8-K

UNITED STATES
SECURITIES AND EXCHANGE COMMISSION
Washington, D.C. 20549


FORM 8-K

CURRENT REPORT
PURSUANT TO SECTION 13 OR 15(d) OF THE
SECURITIES EXCHANGE ACT OF 1934


May 13, 2004

Date of Report (Date of earliest event reported)


Wynn Resorts, Limited

(Exact Name of Registrant as Specified in its Charter)


Nevada 000-50028 46-0484987



(State or Other Jurisdiction
of Incorporation)
(Commission
File Number)
(IRS Employer
Identification No.)


  3131 Las Vegas Boulevard South
Las Vegas, Nevada
89109  

  (Address of Principal Executive Offices) (Zip Code)  


(702) 770-7555

(Registrant's telephone number, including area code)




Item 5. Other Events and Required FD Disclosure.
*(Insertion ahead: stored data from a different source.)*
(* ===== verification/FeatureReference.v ===== *)
(** * FeatureReference: Feature references and content identities
    ([cdenv-devcontainer/src/feature/reference.rs], errors of [feature.rs])

    [Url::parse], [Url::set_host] and [Url::to_string] belong to the [url] crate: the
    parameter [Url_parse] returns the components the source reads and, as a function of
    the host, the text of the URL after [set_host]. *)

From S2P Require Import Prelude Text Net.

(** ** References and identities *)

(** @src cdenv-devcontainer/src/feature/reference.rs:12-19 FeatureReference *)
Inductive FeatureReference : Type :=
| Ref_Oci (value : str) | Ref_Https (value : str) | Ref_Local (value : str).

(** @src cdenv-devcontainer/src/feature/reference.rs:249-256 FeatureInstallIdentity *)
Inductive FeatureInstallIdentity : Type :=
| OciDigest (value : str) | HttpsIntegrity (value : str) | LocalSource (value : str).

#[export] Instance FeatureReference_eq_dec : EqDecision FeatureReference.
Proof. solve_decision. Defined.
#[export] Instance FeatureInstallIdentity_eq_dec : EqDecision FeatureInstallIdentity.
Proof. solve_decision. Defined.

Definition reference_code (r : FeatureReference) : N * list N :=
  match r with Ref_Oci v => (0, v) | Ref_Https v => (1, v) | Ref_Local v => (2, v) end.
Definition reference_decode (p : N * list N) : FeatureReference :=
  match p with (0, v) => Ref_Oci v | (1, v) => Ref_Https v | (_, v) => Ref_Local v end.
#[export] Instance FeatureReference_countable : Countable FeatureReference.
Proof. apply (inj_countable' reference_code reference_decode). by intros []. Defined.

(** The derived order of identities: variant, then text. *)
Definition identity_code (i : FeatureInstallIdentity) : N * list N :=
  match i with OciDigest v => (0, v) | HttpsIntegrity v => (1, v) | LocalSource v => (2, v) end.
Definition identity_decode (p : N * list N) : FeatureInstallIdentity :=
  match p with (0, v) => OciDigest v | (1, v) => HttpsIntegrity v | (_, v) => LocalSource v end.
#[export] Instance FeatureInstallIdentity_countable : Countable FeatureInstallIdentity.
Proof. apply (inj_countable' identity_code identity_decode). by intros []. Defined.

(** [FeatureError::UnsupportedReference] *)
Record UnsupportedReference : Type := mkUnsupported {
  unsupported_reference : str;
  unsupported_reason : str;
}.

(** @src cdenv-devcontainer/src/feature/reference.rs:46-50 FeatureReference::as_str *)
Definition reference_as_str (r : FeatureReference) : str :=
  match r with Ref_Oci v | Ref_Https v | Ref_Local v => v end.

(** The text before an [@], cut at the first [:] of its last path component.  The values it
    is called with are normalized references, which contain a slash; on other ASCII text
    [rfind] is [0] and the search for [:] starts at the second byte.
    @src cdenv-devcontainer/src/feature/reference.rs:237-245 oci_resource_name *)
Definition oci_resource_name (value : str) : str :=
  let without_digest := first_piece 64 value in
  match rsplit_once 47 without_digest with
  | Some (before, last) =>
      match split_once ($":") last with
      | Some (name, _) => before ++ 47 :: name
      | None => without_digest
      end
  | None =>
      match without_digest with
      | [] => []
      | c :: rest =>
          match split_once ($":") rest with
          | Some (name, _) => c :: name
          | None => without_digest
          end
      end
  end.

(** @src cdenv-devcontainer/src/feature/reference.rs:52-57 FeatureReference::resource_name *)
Definition resource_name (r : FeatureReference) : str :=
  match r with Ref_Oci v => oci_resource_name v | Ref_Https v | Ref_Local v => v end.

(** @src cdenv-devcontainer/src/feature/reference.rs:59-66 FeatureReference::selector *)
Definition selector (r : FeatureReference) : str :=
  match r with
  | Ref_Oci v => default [] (strip_prefix (oci_resource_name v) v)
  | Ref_Https _ | Ref_Local _ => []
  end.

(** ** Validation *)

(** @src cdenv-devcontainer/src/feature/reference.rs:223-235 validate_sha256 *)
Definition validate_sha256 (value : str) : result str unit :=
  match strip_prefix ($"sha256:") value with
  | None => Err ($"digest must use SHA-256")
  | Some hex =>
      fail_if negb (str_len hex =? 64)
              || negb (forallb (fun b => is_ascii_digit b || in_range 97 102 b) hex)
        with $"digest must contain 64 lowercase hexadecimal characters" in
      Ok tt
  end.

(** [lowercase.parse::<IpAddr>()] and its class.
    @src cdenv-devcontainer/src/feature/reference.rs:199-206 reject_private_host *)
Definition private_ip (lowercase : str) : bool :=
  match IpAddr_parse lowercase with
  | Some (IpAddr_V4 v) => ipv4_is_private v || ipv4_is_loopback v || ipv4_is_link_local v
  | Some (IpAddr_V6 v) =>
      ipv6_is_loopback v || ipv6_is_unique_local v || ipv6_is_unicast_link_local v
  | None => false
  end.

(** @src cdenv-devcontainer/src/feature/reference.rs:195-198 reject_private_host *)
Definition private_name (lowercase : str) : bool :=
  str_eqb lowercase ($"localhost") || ends_with ($".localhost") lowercase
  || is_Some_b (strip_suffix ($".local") lowercase) || negb (contains_char 46 lowercase).

(** @src cdenv-devcontainer/src/feature/reference.rs:193-214 reject_private_host *)
Definition reject_private_host (reference host : str) : result UnsupportedReference unit :=
  let lowercase := lower_str host in
  fail_if private_name lowercase || private_ip lowercase
    with mkUnsupported reference ($"private or local Feature endpoints are unsupported") in
  Ok tt.

(** ** Normalization *)

(** One component of a local path; [None] in the success case is a skipped one.
    @src cdenv-devcontainer/src/feature/reference.rs:77-94 normalize_local *)
Definition local_part (input part : str) : result UnsupportedReference (option str) :=
  if str_eqb part [] || str_eqb part ($".") then Ok None
  else if str_eqb part ($"..") then
    Err (mkUnsupported input ($"local Feature escapes its configuration directory"))
  else if contains_char 0 part || contains_char 92 part then
    Err (mkUnsupported input ($"local Feature path contains an unsupported component"))
  else Ok (Some part).

(** @src cdenv-devcontainer/src/feature/reference.rs:75-102 normalize_local *)
Definition normalize_local (input : str) : result UnsupportedReference str :=
  let? parts := try_map (local_part input) (split 47 (drop 2 input)) in
  let parts := omap id parts in
  fail_if bool_decide (parts = [])
    with mkUnsupported input ($"local Feature path must name a directory") in
  Ok ($"./" ++ join ($"/") parts).

(** A byte of an OCI repository component; bytes of multi-byte characters are rejected.
    @src cdenv-devcontainer/src/feature/reference.rs:167-171 normalize_oci *)
Definition oci_char (b : char) : bool :=
  is_ascii_lowercase b || is_ascii_digit b || (b =? 46) || (b =? 95) || (b =? 45).

(** @src cdenv-devcontainer/src/feature/reference.rs:124-191 normalize_oci *)
Definition normalize_oci (input : str) : result UnsupportedReference str :=
  let unsupported := mkUnsupported input in
  fail_if bool_decide (input = []) || existsb is_whitespace input
    with unsupported ($"OCI Feature reference is empty or contains whitespace") in
  fail_if contains_char 64 input && negb (contains_str ($"@sha256:") input)
    with unsupported ($"OCI credentials and non-SHA-256 digests are unsupported") in
  let '(name_and_tag, digest) :=
    match split_once ($"@") input with
    | Some (name, digest) => (name, Some digest)
    | None => (input, None)
    end in
  let? _ := match digest with
            | Some digest => map_err unsupported (validate_sha256 digest)
            | None => Ok tt
            end in
  let? (registry, repository_and_tag) :=
    ok_or (unsupported ($"OCI Feature reference must be fully qualified"))
      (split_once ($"/") name_and_tag) in
  let? _ := reject_private_host input (first_piece 58 registry) in
  fail_if negb (contains_char 46 registry || contains_char 58 registry)
    with unsupported ($"OCI Feature reference must include a registry host") in
  let last := last_piece 47 repository_and_tag in
  let has_tag := contains_char 58 last in
  let repository :=
    if has_tag then
      match rsplit_once 58 repository_and_tag with
      | Some (name, _) => name
      | None => repository_and_tag
      end
    else repository_and_tag in
  fail_if bool_decide (repository = [])
          || existsb (fun part => bool_decide (part = []) || negb (forallb oci_char part))
               (split 47 repository)
    with unsupported ($"OCI repository must be lowercase and fully qualified") in
  fail_if has_tag && match rsplit_once 58 last with
                     | Some (_, tag) => bool_decide (tag = [])
                     | None => false
                     end
    with unsupported ($"OCI Feature tag cannot be empty") in
  let normalized := lower_str registry ++ $"/" ++ repository_and_tag in
  let normalized :=
    if negb (is_Some_b digest) && negb has_tag then normalized ++ $":latest" else normalized in
  let normalized :=
    match digest with Some digest => normalized ++ $"@" ++ digest | None => normalized end in
  Ok normalized.

(** What the source reads of a URL, and its text with another host. *)
Record FeatureUrl : Type := mkFeatureUrl {
  fu_username : str;
  fu_password : option str;
  fu_host_str : option str;
  fu_fragment : option str;
  fu_with_host : str -> option str;
}.

Section references.
Context (Url_parse : str -> result str FeatureUrl).

(** @src cdenv-devcontainer/src/feature/reference.rs:104-122 normalize_https *)
Definition normalize_https (input : str) : result UnsupportedReference str :=
  let unsupported := mkUnsupported input in
  let? url := map_err unsupported (Url_parse input) in
  fail_if negb (str_eqb (fu_username url) []) || is_Some_b (fu_password url)
    with unsupported ($"Feature URL credentials are unsupported") in
  let? host := ok_or (unsupported ($"Feature URL requires a public host")) (fu_host_str url) in
  let? _ := reject_private_host input host in
  fail_if is_Some_b (fu_fragment url)
    with unsupported ($"Feature URL fragments are unsupported") in
  ok_or (unsupported ($"Feature URL host is invalid")) (fu_with_host url (lower_str host)).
On May 13, 2004, pursuant to the indenture governing the 12% Second Mortgage Notes due 2010 (the “Notes”) of Wynn Las Vegas, LLC and Wynn Las Vegas Capital Corp. (collectively, the “Issuers”), the Issuers delivered notice of the exercise of their right to redeem $122,420,000 in aggregate principal amount of the Notes. The total price of the redemption will be approximately $138,865,100, equal to 112.0% of the aggregate principal amount of the Notes to be redeemed plus accrued and unpaid interest thereon. The date of the redemption will be June 14, 2004. Certain directors, officers and affiliates of the Registrant hold an aggregate of $27,178,000 principal amount of the Notes. The Notes to be redeemed will be selected on the basis of the standard procedures of the Depository Trust Company. Following the redemption, the Registrant will disclose the amount of Notes, if any, held by directors, officers or affiliates of the Registrant that were redeemed.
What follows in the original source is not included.